Date of this Version
Chapter 17 in Honors Colleges in the 21st Century; Richard Badenhausen, editor
National Collegiate Honors Council Monograph Series; Jeffrey A. Portnoy, series editor
Published by the National Collegiate Honors Council, University of Nebraska-Lincoln, Lincoln, Nebraska, United States
The authors contend that the most significant comparative advantage of honors colleges is the combination of gifted and motivated students from every academic discipline and interdisciplinary curricula that train students to integrate diverse perspectives. The authors discuss how to harness this advantage to provide a truly transdisciplinary education through collaborative, project-based learning, both on campus and beyond. They assert that honors colleges are in a unique position to circumvent the siloed structures of academia by convening multidisciplinary groups of students guided by faculty from a wide range of disciplines.
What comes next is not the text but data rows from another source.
Lemma create_no_orphan m os id c r persist tmux : no_orphan m -> clean os ->
  no_orphan (snd (create_session_with_command m os id c r persist tmux)).
Proof.
  intros Hm Hc. unfold create_session_with_command. destruct (admission m id) as [[]|] eqn:Ha; [|done].
  apply admission_ok in Ha as [_ Ha].
  destruct (openpty os); [|done]. unfold clean in Hc. destruct (spawn_command os) as [pid|] eqn:Es; [|done].
  specialize (Hc eq_refl). destruct (try_clone_reader os); [|done]. destruct (take_writer os); [|done]. cbn [snd].
  apply start_no_orphan; [done|done|]. intros p Hp. cbn in Hp. rewrite lookup_insert_Some in Hp.
  destruct Hp as [[<- _]|[_ Hp]]; [by left|right]. by apply Hm.
Qed.

Lemma relay_no_orphan m os id path : no_orphan m -> no_orphan (snd (create_pty_relay_session m os id path)).
Proof.
  intros Hm. unfold create_pty_relay_session. destruct (admission m id) as [[]|] eqn:Ha; [|done].
  apply admission_ok in Ha as [_ Ha].
  destruct (is_empty path); [done|]. destruct (canonicalize os path) as [[canonical|]|]; [|done|done].
  destruct (negb _); [done|]. destruct (open_read os); [|done]. destruct (negb (isatty os)); [done|].
  destruct (open_write os); [|done]. cbn [snd]. apply start_no_orphan; [done|done|]. intros p Hp. right. by apply Hm.
Qed.

Lemma io_step m f : (forall s, stop (f s) = stop s /\ viewer (f s) = viewer s) -> forall h, io_like (io m) (alter f h (io m)).
Proof.
  intros Hf h k. destruct (decide (h = k)) as [<-|Hne].
  - rewrite lookup_alter_eq. destruct (io m !! h); [|done]. apply Hf.
  - rewrite lookup_alter_ne by done. by destruct (io m !! k).
Qed.

Lemma shared_some m id h s : shared m id = Some (h, s) -> io m !! h = Some s /\ exists e, sessions m !! id = Some e /\ handle e = h.
Proof.
  unfold shared. destruct (sessions m !! id) as [e|]; [|done]. destruct (io m !! handle e) eqn:E; [|done].
  intros [= <- <-]. split; [done|]. by exists e.
Qed.

(** The operations that only touch the shared halves. *)
Lemma io_only m o :
  match o with Write _ _ _ | ResizeTo _ _ _ | DrainOutput | DrainAttention _ => True | Thread _ e => not_shut e | _ => False end ->
  exists ios, mstep m o = with_io m ios /\ io_like (io m) ios.
Proof.
  destruct o as [| |id bytes now|id c r| |now| | | | | |h e]; try done; intros He; cbn [mstep].
  - unfold write_input. destruct (shared m id) as [[h s]|] eqn:E; [|exists (io m); split; [by destruct m|apply io_like_refl]].
    apply shared_some in E as [E _]. eexists. split; [done|]. by apply (io_like_insert _ _ s).
  - unfold resize. destruct (shared m id) as [[h s]|] eqn:E; [|exists (io m); split; [by destruct m|apply io_like_refl]].
    apply shared_some in E as [E _].
    pose proof (pstep_stop s (Resize c r)) as Hst. pose proof (pstep_viewer s (Resize c r)) as Hvw. cbn [pstep fst] in Hst, Hvw.
    destruct (session_resize s c r) as [res s'] eqn:Es. cbn [snd] in *. eexists. split; [done|].
    apply (io_like_insert _ _ s); [done|by apply Hst|by apply Hvw].
  - unfold drain_output. destruct (fold_left drain_one _ _) as [out ios] eqn:Ef. exists ios. split; [done|].
    replace ios with (snd (fold_left drain_one (map_to_list (sessions m)) ([], io m))) by by rewrite Ef.
    apply (fold_snd (io_like (io m))); [|apply io_like_refl]. intros [o1 i1] [id e'] Hl. unfold drain_one. cbn [snd] in *.
    destruct (i1 !! handle e') as [s|] eqn:Es; [|done]. unfold session_drain. cbn [snd].
    eapply io_like_trans; [done|]. by apply (io_like_insert _ _ s).
  - unfold drain_attention. destruct (fold_left (attend_one now) _ _) as [out ios] eqn:Ef. exists ios. split; [done|].
    replace ios with (snd (fold_left (attend_one now) (map_to_list (sessions m)) ([], io m))) by by rewrite Ef.
    apply (fold_snd (io_like (io m))); [|apply io_like_refl]. intros [o1 i1] [id e'] Hl. unfold attend_one. cbn [snd] in *.
    destruct (i1 !! handle e') as [s|] eqn:Es; [|done]. unfold session_take_attention.
    destruct (Tracker.take_ready _ _) as [t o]. cbn [snd].
    eapply io_like_trans; [done|]. by apply (io_like_insert _ _ s).
  - eexists. split; [done|]. apply io_step. intros s. by rewrite pstep_stop, pstep_viewer.
Qed.

Lemma mstep_wf m o : op_ok m o -> wf m -> wf (mstep m o).
Proof.
  intros Ho Hm.
  destruct o as [os req|os id ty target c r|id bytes now|id c r| |now|exited|id| |id| |h e]; cbn [op_ok] in Ho; cbn [mstep].
  - unfold accept_session. destruct (attach_target req) as [t|]; [|by apply create_wf]. unfold create_attached_session.
    destruct (if is_multiplexer _ then _ else _); [|done]. destruct (is_multiplexer _); [by apply create_wf|].
    destruct (String.eqb _ _); [done|]. destruct (String.eqb _ _); [by apply relay_wf|done].
  - unfold create_named_session. destruct (if is_multiplexer _ then _ else _); [|done].
    destruct (is_multiplexer _); by apply create_wf.
  - destruct (io_only m (Write id bytes now) I) as (ios & E & Hl). cbn [mstep] in E. rewrite E. by apply wf_io.
  - destruct (io_only m (ResizeTo id c r) I) as (ios & E & Hl). cbn [mstep] in E. rewrite E. by apply wf_io.
  - destruct (io_only m DrainOutput I) as (ios & E & Hl). cbn [mstep] in E. rewrite E. by apply wf_io.
  - destruct (io_only m (DrainAttention now) I) as (ios & E & Hl). cbn [mstep] in E. rewrite E. by apply wf_io.
  - by apply (reap_preserves wf close_wf).
  - by apply (detach_preserves wf close_wf).
  - by apply (detach_all_preserves wf close_wf).
  - by apply close_wf.
  - by apply (close_all_preserves wf close_wf).
  - destruct (io_only m (Thread h e) Ho) as (ios & E & Hl). cbn [mstep] in E. rewrite E. by apply wf_io.
Qed.

Lemma mstep_no_orphan m o : op_clean o -> wf m -> no_orphan m -> no_orphan (mstep m o).
Proof.
  intros Hc Hm Hn. set (Q := fun m => wf m /\ no_orphan m).
  assert (HQ : forall m id, Q m -> Q (snd (close_session m id))) by (intros m' id []; split; [by apply close_wf|by apply close_no_orphan]).
  destruct o as [os req|os id ty target c r|id bytes now|id c r| |now|exited|id| |id| |h e]; cbn [op_clean] in Hc; cbn [mstep].
  - unfold accept_session. destruct (attach_target req) as [t|]; [|by apply create_no_orphan]. unfold create_attached_session.
    destruct (if is_multiplexer _ then _ else _); [|done]. destruct (is_multiplexer _); [by apply create_no_orphan|].
    destruct (String.eqb _ _); [done|]. destruct (String.eqb _ _); [by apply relay_no_orphan|done].
  - unfold create_named_session. destruct (if is_multiplexer _ then _ else _); [|done].
    destruct (is_multiplexer _); by apply create_no_orphan.
  - destruct (io_only m (Write id bytes now) I) as (ios & E & _). cbn [mstep] in E. by rewrite E.
  - destruct (io_only m (ResizeTo id c r) I) as (ios & E & _). cbn [mstep] in E. by rewrite E.
  - destruct (io_only m DrainOutput I) as (ios & E & _). cbn [mstep] in E. by rewrite E.
  - destruct (io_only m (DrainAttention now) I) as (ios & E & _). cbn [mstep] in E. by rewrite E.
  - by apply (reap_preserves Q HQ).
  - by apply (detach_preserves Q HQ).
  - by apply (detach_all_preserves Q HQ).
  - by apply close_no_orphan.
  - by apply (close_all_preserves Q HQ).
  - done.
Qed.

Lemma close_limit m id : limit (snd (close_session m id)) = limit m.
Proof. unfold close_session. by destruct (sessions m !! id). Qed.

Lemma create_limit m os id c r persist tmux : limit (snd (create_session_with_command m os id c r persist tmux)) = limit m.
Proof. unfold create_session_with_command. by repeat case_match. Qed.
Lemma relay_limit m os id path : limit (snd (create_pty_relay_session m os id path)) = limit m.
Proof. unfold create_pty_relay_session. by repeat case_match. Qed.

Lemma mstep_limit m o : op_ok m o -> limit (mstep m o) = limit m.
Proof.
  intros Ho. set (P := fun m' => limit m' = limit m).
  assert (HP : forall m' id, P m' -> P (snd (close_session m' id))) by (intros m' id Hm'; unfold P; by rewrite close_limit).
  destruct o as [os req|os id ty target c r|id bytes now|id c r| |now|exited|id| |id| |h e]; cbn [mstep].
  - unfold accept_session. destruct (attach_target req) as [t|]; [|apply create_limit]. unfold create_attached_session.
    destruct (if is_multiplexer _ then _ else _); [|done]. destruct (is_multiplexer _); [apply create_limit|].
    destruct (String.eqb _ _); [done|]. destruct (String.eqb _ _); [apply relay_limit|done].
  - unfold create_named_session. destruct (if is_multiplexer _ then _ else _); [|done].
    destruct (is_multiplexer _); apply create_limit.
  - destruct (io_only m (Write id bytes now) I) as (ios & E & _). cbn [mstep] in E. by rewrite E.
  - destruct (io_only m (ResizeTo id c r) I) as (ios & E & _). cbn [mstep] in E. by rewrite E.
  - destruct (io_only m DrainOutput I) as (ios & E & _). cbn [mstep] in E. by rewrite E.
  - destruct (io_only m (DrainAttention now) I) as (ios & E & _). cbn [mstep] in E. by rewrite E.
  - by apply (reap_preserves P HP).
  - by apply (detach_preserves P HP).
  - by apply (detach_all_preserves P HP).
  - apply close_limit.
  - by apply (close_all_preserves P HP).
  - done.
Qed.

Lemma mrun_limit tr m : trace_ok m tr -> limit (mrun m tr) = limit m.
Proof.
  revert m. induction tr as [|o tr IH]; intros m Ht; cbn [mrun]; [done|]. destruct Ht as [Ho Ht].
  rewrite IH by done. by apply mstep_limit.
Qed.

Lemma new_wf limit_ : wf (new limit_) /\ no_orphan (new limit_).
Proof. split; [split; try done; cbn; unfold active_count; cbn; rewrite map_size_empty; lia|done]. Qed.

Lemma mrun_wf tr m : wf m -> trace_ok m tr -> wf (mrun m tr).
Proof. revert m. induction tr as [|o tr IH]; intros m Hm Ht; cbn [mrun]; [done|]. destruct Ht. by apply IH; [apply mstep_wf|]. Qed.
Lemma mrun_no_orphan tr m : wf m -> no_orphan m -> trace_ok m tr -> Forall op_clean tr -> no_orphan (mrun m tr).
Proof.
  revert m. induction tr as [|o tr IH]; intros m Hm Hn Ht Hc; cbn [mrun]; [done|]. destruct Ht as [Ho Ht].
  apply List.Forall_cons_iff in Hc as [Hoc Hc]. apply IH; [by apply mstep_wf|by apply mstep_no_orphan|done|done].
Qed.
Doing so can help reimagine undergraduate education to address urgent and complex matters of national security, national competitiveness, and social well-being in the context of contemporary global challenges. Drawing on examples from a radically revised curricular structure in the Virginia Tech Honors College, the authors discuss how collaborative problem-solving skills can be developed through studio-based pedagogy and well-designed and effective experiential learning opportunities. In this way, students learn how to work effectively with others who may have fundamentally different ways of approaching, talking about, and responding to professional and public issues: capabilities that are increasingly understood to be essential by university administrators and increasingly in demand by employers.